### AIM OF THE EXERCISE
Within the data that follows, set down exactly the lines from the one containing "Local Open Scope Z_scope." through the one containing "Definition allowedGrants : list", both ends included.

[[ RECORDS PROVIDED, beginning ]]

(* ===== verification/Clients.v ===== *)
(** * Clients and the authorization request (internal/oauth/register.go, admin.go,
      authorize.go; internal/store/oauth.go)

    How a client comes to be registered, dynamically or by the owner, and the first leg of
    the grant: GET /oauth/authorize, which checks the client, the redirect URI and the
    parameters and answers with a refusal, a redirect that carries an error, or the
    approval page with the signed context.  The pipeline of Grants.v goes on from there.
    The theorem is about the two together, under every interleaving: whatever the browser
    is sent to, with an error or with a code, was registered for the client. *)

From S2P Require Import Prelude Ids GoStrings Capability Supervisor MediaCache Redirects Scopes Limits AuthzStore Sessions Grants Credentials Authority Provenance Rows.

Local Open Scope Z_scope.

(** ** Registration (register.go) *)

Definition RegistrationTTL : Z := 24 * Hour.
Definition RegistrationsPerSourcePerHour : Z := 20.

Record registrationRequest := mkRegistration {
  rg_ClientID : string;
  rg_ClientName : string;
  rg_RedirectURIs : list string;
  rg_GrantTypes : list string;
  rg_ResponseTypes : list string;
  rg_TokenEndpointAuthMethod : string;
}.

Definition allowedGrants : list string := ["authorization_code"; "refresh_token"]%string.

Definition joinList (v : list string) : string := String.concat " " v.

(** [CountRegistrationsSince]: a source that is NULL is equal to nothing. *)
Definition CountRegistrationsSince (source : string) (sinceMS : Z) (d : AuthDB) : Z :=
  Z.of_nat (length (filter (fun kr : string * ClientRow =>
    cl_source kr.2 = Some source /\ sinceMS <= cl_created_at_ms kr.2 /\ cl_static kr.2 = false) (map_to_list (tb_clients d)))).

Section Clients.
Context {GF : GoFmt} {LO : Lower} {FO : Folding}.

Definition first_refused (uris : list string) : option string := head (omap ValidateRedirectURI uris).

Definition invalid_redirect (description : string) : oauthError := badRequest "invalid_redirect_uri" description.

(** The refusals of [Register] in their order, and the request with its defaults. *)
Definition register_check (req : registrationRequest) : Result oauthError registrationRequest :=
  let metadata m := Err (badRequest "invalid_client_metadata" m) in
  if negb (bool_decide (TrimSpace (rg_ClientID req) = ""%string))
  then metadata "client_id is chosen by this server and may not be supplied"%string
  else
    let auth := if decide (rg_TokenEndpointAuthMethod req = ""%string) then "none"%string else rg_TokenEndpointAuthMethod req in
    if negb (bool_decide (auth = "none"%string))
    then metadata "token_endpoint_auth_method must be `none`; this server registers public clients only"%string
    else
      let grants := match rg_GrantTypes req with [] => allowedGrants | l => l end in
      match List.find (fun g => negb (bool_decide (g ∈ allowedGrants))) grants with
      | Some g => metadata ("grant_types must be a subset of authorization_code and refresh_token, not " +:+ g)
      | None =>
          let responses := match rg_ResponseTypes req with [] => ["code"%string] | l => l end in
          match List.find (fun rt => negb (bool_decide (rt = "code"%string))) responses with
          | Some rt => metadata ("the only response type is `code`, not " +:+ rt)
          | None =>
              if (length (rg_RedirectURIs req) =? 0)%nat then Err (invalid_redirect "at least one redirect URI is required")
              else if (MaxRedirectURIs <? length (rg_RedirectURIs req))%nat then Err (invalid_redirect "at most 10 redirect URIs may be registered")
              else
                match first_refused (rg_RedirectURIs req) with
                | Some text => Err (invalid_redirect text)
                | None => Ok (mkRegistration (rg_ClientID req) (rg_ClientName req) (rg_RedirectURIs req) grants responses auth)
                end
          end
      end.

(** The reads of [Register]. *)
Definition register_read (req : registrationRequest) (source : string) (r : Readings) (d : AuthDB) : Result oauthError registrationRequest :=
  match register_check req with
  | Err e => Err e
  | Ok req =>
      if RegistrationsPerSourcePerHour <=? CountRegistrationsSince source (UnixMilli (rd_now r - Hour)) d
      then Err (mkOauthError 429 "temporarily_unavailable" "too many registrations from this source; retry later" 3600)
      else Ok req
  end.

Record registrationResponse := mkResponse {
  rs_ClientID : string;
  rs_ClientIDIssuedAt : Z;
  rs_ClientName : string;
  rs_RedirectURIs : list string;
  rs_GrantTypes : list string;
  rs_ResponseTypes : list string;
  rs_TokenEndpointAuthMethod : string;
}.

[[ RECORDS PROVIDED, end ]]

### RESULT FOR THIS TASK
Local Open Scope Z_scope.

(** ** Registration (register.go) *)

Definition RegistrationTTL : Z := 24 * Hour.
Definition RegistrationsPerSourcePerHour : Z := 20.

Record registrationRequest := mkRegistration {
  rg_ClientID : string;
  rg_ClientName : string;
  rg_RedirectURIs : list string;
  rg_GrantTypes : list string;
  rg_ResponseTypes : list string;
  rg_TokenEndpointAuthMethod : string;
}.

Definition allowedGrants : list string := ["authorization_code"; "refresh_token"]%string.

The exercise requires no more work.